Dissecting halide-receptor interactions in “four wall” aryl-extended calix[4]pyrrole complexes: the role of the aromatic walls

Abstract

We report cryogenic ion vibrational spectroscopy of chloride, bromide, and iodide complexes with octa-methyl calix[4]pyrrole (omC4P) and with the tetra-α “four wall” 4-nitroaryl-extended calix[4]pyrrole (AEC4P). Experimental infrared spectra are compared with those obtained using density functional theory calculations to elucidate the binding motifs of these receptor-halide complexes. For both receptors, halide binding is mainly driven by symmetric interactions between the halide ion and the receptor's four pyrrole NH groups. These interactions lock the receptor in cone conformation and are encoded in the NH stretching region of their infrared spectra. For the “four wall” AEC4P, the cone conformation defines a deep, polar, aromatic cavity closed at one end by the converging pyrrole NH groups.

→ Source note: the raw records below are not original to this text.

(** For every byte sample, the distance to the first reference is an ordinary
    number: neither infinite nor NaN. *)
Lemma red_dist_finite (sample : rgb_t) :
  rgb_bytes sample ->
  PrimFloat.ltb (main.color_dist sample (255, 0, 0)) Py.inf = true.
Proof.
  destruct sample as [[r g] b]. intros (Hr & Hg & Hb).
  change (main.color_dist (r, g, b) (255, 0, 0))
    with (PrimFloat.sqrt (PrimFloat.add (PrimFloat.add (red_term r) (green_term g)) (blue_term b))).
  pose proof red_sweep as Hs.
  rewrite forallb_forall in Hs. specialize (Hs _ (red_terms_spec r Hr)).
  rewrite forallb_forall in Hs. specialize (Hs _ (green_terms_spec g Hg)).
  rewrite forallb_forall in Hs. exact (Hs _ (blue_terms_spec b Hb)).
Qed.

(** ** The classifier loop *)

Section Classifier.

Variable sample : rgb_t.

Let step := main.closest_color_step sample.
Let dist := main.color_dist sample.

(** The name the loop ends with is the one it started with or one of the
    table. *)
Lemma scan_name (table : list color_entry) (st : string * float) :
  fst (fold_left step table st) = fst st
  \/ In (fst (fold_left step table st)) (map fst table).
Proof.
  revert st. induction table as [|[name ref] table IH]; intros [bn bd]; simpl.
  - now left.
  - destruct (IH (step (bn, bd) (name, ref))) as [H|H].
    + unfold step, main.closest_color_step in H |- *.
      destruct (PrimFloat.ltb (main.color_dist sample ref) bd); simpl in H.
      * right. left. now rewrite H.
      * left. exact H.
    + right. right. exact H.
Qed.

(** Once the minimum is held, no later reference replaces it. *)
Lemma scan_keeps (table : list color_entry) (bn : string) (bd : float) :
  (forall e, In e table -> PrimFloat.leb bd (dist (snd e)) = true) ->
  fold_left step table (bn, bd) = (bn, bd).
Proof.
  induction table as [|[name ref] table IH]; intros Hmin; simpl.
  - reflexivity.
  - rewrite (float_le_not_gt bd (main.color_dist sample ref)).
    + apply IH. intros e He. apply Hmin. now right.
    + apply (Hmin (name, ref)). now left.
Qed.

(** While only strictly farther references are met, the running minimum
    stays strictly above [d]. *)
Lemma scan_above (d : float) (table : list color_entry) (st : string * float) :
  PrimFloat.ltb d (snd st) = true ->
  (forall e, In e table -> PrimFloat.ltb d (dist (snd e)) = true) ->
  PrimFloat.ltb d (snd (fold_left step table st)) = true.
Proof.
  revert st. induction table as [|[name ref] table IH]; intros [bn bd] Hst Hfar; simpl.
  - exact Hst.
  - apply IH.
    + unfold step, main.closest_color_step.
      destruct (PrimFloat.ltb (main.color_dist sample ref) bd); simpl.
      * apply (Hfar (name, ref)). now left.
      * exact Hst.
    + intros e He. apply Hfar. now right.
Qed.

End Classifier.

(** On a byte sample the first reference always replaces the sentinel. *)
Lemma closest_color_first (sample : rgb_t) :
  rgb_bytes sample ->
  main.closest_color sample =
  fst (fold_left (main.closest_color_step sample) (tl main.COLOR_MAP)
         ("red", main.color_dist sample (255, 0, 0))).
Proof.
  intros Hbytes. unfold main.closest_color, main.closest_color_in.
  change main.COLOR_MAP with (("red", (255, 0, 0)) :: tl main.COLOR_MAP).
  cbn [fold_left]. unfold main.closest_color_step at 2.
  now rewrite (red_dist_finite sample Hbytes).
Qed.

(** ** Claims about the classifier *)

(** C3: on each of the eight reference triples of [COLOR_MAP] the classifier
    answers that reference's own name; in particular (255,0,0) is "red" and
    (255,255,255) is "white". *)
Theorem C3_exact_reference_is_named :
  List.length main.COLOR_MAP = 8%nat
  /\ Forall (fun e : color_entry => main.closest_color (snd e) = fst e) main.COLOR_MAP
  /\ main.closest_color (255, 0, 0) = "red"
  /\ main.closest_color (255, 255, 255) = "white".
Proof.
  split; [reflexivity|].
  split; [|split]; [| vm_compute; reflexivity ..].
  unfold main.COLOR_MAP. repeat constructor; vm_compute; reflexivity.
Qed.

(** C8: with the fixed table, every byte sample is given the name of a table
    entry and never the sentinel "unknown"; the sentinel is what the same loop
    returns over an empty table. *)
Theorem C8_always_a_table_name (sample : rgb_t) :
  rgb_bytes sample ->
  In (main.closest_color sample) (map fst main.COLOR_MAP)
  /\ main.closest_color sample <> "unknown"
  /\ main.closest_color_in [] sample = "unknown".
Proof.
  intros Hbytes.
  assert (Hin : In (main.closest_color sample) (map fst main.COLOR_MAP)).
  { rewrite (closest_color_first sample Hbytes).
    destruct (scan_name sample (tl main.COLOR_MAP)
                ("red", main.color_dist sample (255, 0, 0))) as [H|H].
    - rewrite H. now left.
    - right. exact H. }
  split; [exact Hin|split; [|reflexivity]].
  intros Hunk. rewrite Hunk in Hin. simpl in Hin.
  repeat (destruct Hin as [Hin|Hin]; [discriminate Hin|]). exact Hin.
Qed.

Lemma C8_always_a_table_name_witness :
  In (main.closest_color (12, 200, 34)) (map fst main.COLOR_MAP)
  /\ main.closest_color (12, 200, 34) <> "unknown"
  /\ main.closest_color_in [] (12, 200, 34) = "unknown".
Proof.
  apply (C8_always_a_table_name (12, 200, 34)).
  unfold rgb_bytes, is_byte. lia.
Defined.

(** C4: on every byte sample, a reference that attains the minimal weighted
    distance and is the earliest of the table to attain it (every earlier
    reference lies at a different distance) is the one the classifier names;
    so among references at the same minimal distance the earliest wins. *)
Theorem C4_first_minimizer_wins (sample : rgb_t) (i : nat) (name : string) (ref : rgb_t) :
  rgb_bytes sample ->
  nth_error main.COLOR_MAP i = Some (name, ref) ->
  (forall j e, nth_error main.COLOR_MAP j = Some e ->
     PrimFloat.leb (main.color_dist sample ref) (main.color_dist sample (snd e)) = true) ->
  (forall j e, (j < i)%nat -> nth_error main.COLOR_MAP j = Some e ->
     PrimFloat.eqb (main.color_dist sample (snd e)) (main.color_dist sample ref) = false) ->
  main.closest_color sample = name.
Proof.
  intros Hbytes Hi Hmin Hfirst.
  set (d := main.color_dist sample ref) in *.
  assert (Hfin : PrimFloat.ltb d Py.inf = true).
  { apply (float_le_lt_trans d (main.color_dist sample (255, 0, 0))).
    - exact (Hmin 0%nat ("red", (255, 0, 0)) eq_refl).
    - exact (red_dist_finite sample Hbytes). }
  destruct (nth_error_split _ _ Hi) as (before & after & Hsplit & Hlen).
  unfold main.closest_color, main.closest_color_in.
  rewrite Hsplit, fold_left_app. cbn [fold_left].
  assert (Habove : PrimFloat.ltb d
            (snd (fold_left (main.closest_color_step sample) before ("unknown", Py.inf))) = true).
  { apply scan_above; [exact Hfin|].
    intros e He. destruct (In_nth_error _ _ He) as [j Hj].
    assert (Hlt : (j < i)%nat).
    { rewrite <- Hlen. apply nth_error_Some. now rewrite Hj. }
    assert (Hj' : nth_error main.COLOR_MAP j = Some e).
    { rewrite Hsplit, nth_error_app1; [exact Hj|now rewrite Hlen]. }
    apply float_le_neq_lt; [exact (Hmin j e Hj')|exact (Hfirst j e Hlt Hj')]. }
  destruct (fold_left (main.closest_color_step sample) before ("unknown", Py.inf))
    as [bn bd]. simpl in Habove.
  unfold main.closest_color_step at 2. fold d. rewrite Habove.
  rewrite scan_keeps; [reflexivity|].
  intros e He. destruct (In_nth_error main.COLOR_MAP e) as [j Hj].
  - rewrite Hsplit. apply in_or_app. right. now right.
  - exact (Hmin j e Hj).
Qed.

(** At (191, 0, 255) "indigo" and "violet" are at the same minimal distance;
    the classifier answers "indigo", the earlier of the two. *)
Lemma C4_first_minimizer_wins_witness :
  PrimFloat.eqb (main.color_dist (191, 0, 255) (127, 0, 255))
                (main.color_dist (191, 0, 255) (255, 0, 255)) = true
  /\ main.closest_color (191, 0, 255) = "indigo".
Proof.
  split; [vm_compute; reflexivity|].
  apply (C4_first_minimizer_wins (191, 0, 255) 5%nat "indigo" (127, 0, 255)).
  - unfold rgb_bytes, is_byte. lia.
  - reflexivity.
  - intros j e Hj.
    do 8 (destruct j as [|j]; [injection Hj as <-; vm_compute; reflexivity|]).
    destruct j; discriminate Hj.
  - intros j e Hlt Hj.
    do 5 (destruct j as [|j]; [injection Hj as <-; vm_compute; reflexivity|]).
    lia.
Defined.

(** ** The ultrasonic measurement *)

(** A polling loop stops before its fuel: it ends when the pin changes level
    or when the script of the echo line or of the clock has no answer left. *)
Lemma while_fuel_enough (pin k : Z) (fuel : nat) :
  forall (x : option float) (w : world),
    (List.length (echo_line w) < fuel)%nat ->
    forall w',
      while_fuel fuel (v <- gpio_input pin ;; ret (v =? k)) time_time x w <> OutOfFuel w'.
Proof.
  induction fuel as [|fuel IH]; intros x w Hlen w'; [inversion Hlen|].
  cbn [while_fuel]. unfold bind at 1 2. unfold gpio_input.
  destruct (echo_line w) as [|level later] eqn:Hecho; [discriminate|].
  unfold ret at 1.
  destruct ((if level then 1 else 0) =? k); [|discriminate].
  unfold bind, time_time. cbn [wall_clock].
  destruct (wall_clock w) as [|now clock]; [discriminate|].
  apply IH. cbn [echo_line]. simpl in Hlen. lia.
Qed.

Lemma while_polling_never_out_of_fuel (pin k : Z) (x : option float) (w w' : world) :
  while_polling (v <- gpio_input pin ;; ret (v =? k)) time_time x w <> OutOfFuel w'.
Proof. unfold while_polling. apply while_fuel_enough. lia. Qed.

(** [distance_cm] never runs out of fuel: it returns, raises, or waits for a
    reading the script does not hold. *)
Lemma distance_cm_never_out_of_fuel (w w' : world) : main.distance_cm w <> OutOfFuel w'.
Proof.
  unfold main.distance_cm.
  unfold bind at 1 2 3. unfold gpio_output, time_sleep, emit.
  unfold bind at 1.
  match goal with
  | |- context [while_polling ?c ?b ?x ?w0] =>
      pose proof (while_polling_never_out_of_fuel main.ECHO 0 x w0) as H1;
      destruct (while_polling c b x w0) as [pulse_start w1|e w1|w1|w1]
  end; try discriminate; [|now specialize (H1 w1)].
  unfold bind at 1.
  match goal with
  | |- context [while_polling ?c ?b ?x ?w0] =>
      pose proof (while_polling_never_out_of_fuel main.ECHO 1 x w0) as H2;
      destruct (while_polling c b x w0) as [pulse_end w2|e w2|w2|w2]
  end; try discriminate; [|now specialize (H2 w2)].
  destruct pulse_end, pulse_start; discriminate.
Qed.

Halide binding (Cl⁻, Br⁻, or I⁻) redistributes negative charge from the bound anion onto the meso-p-nitroaryl substituents, generating an electrostatic field that drives the ion deeper into the cavity. In contrast, the anionic complexes of the omC4P receptor, which lacks meso-aryl substituents, feature a shallower binding geometry for the bound halide.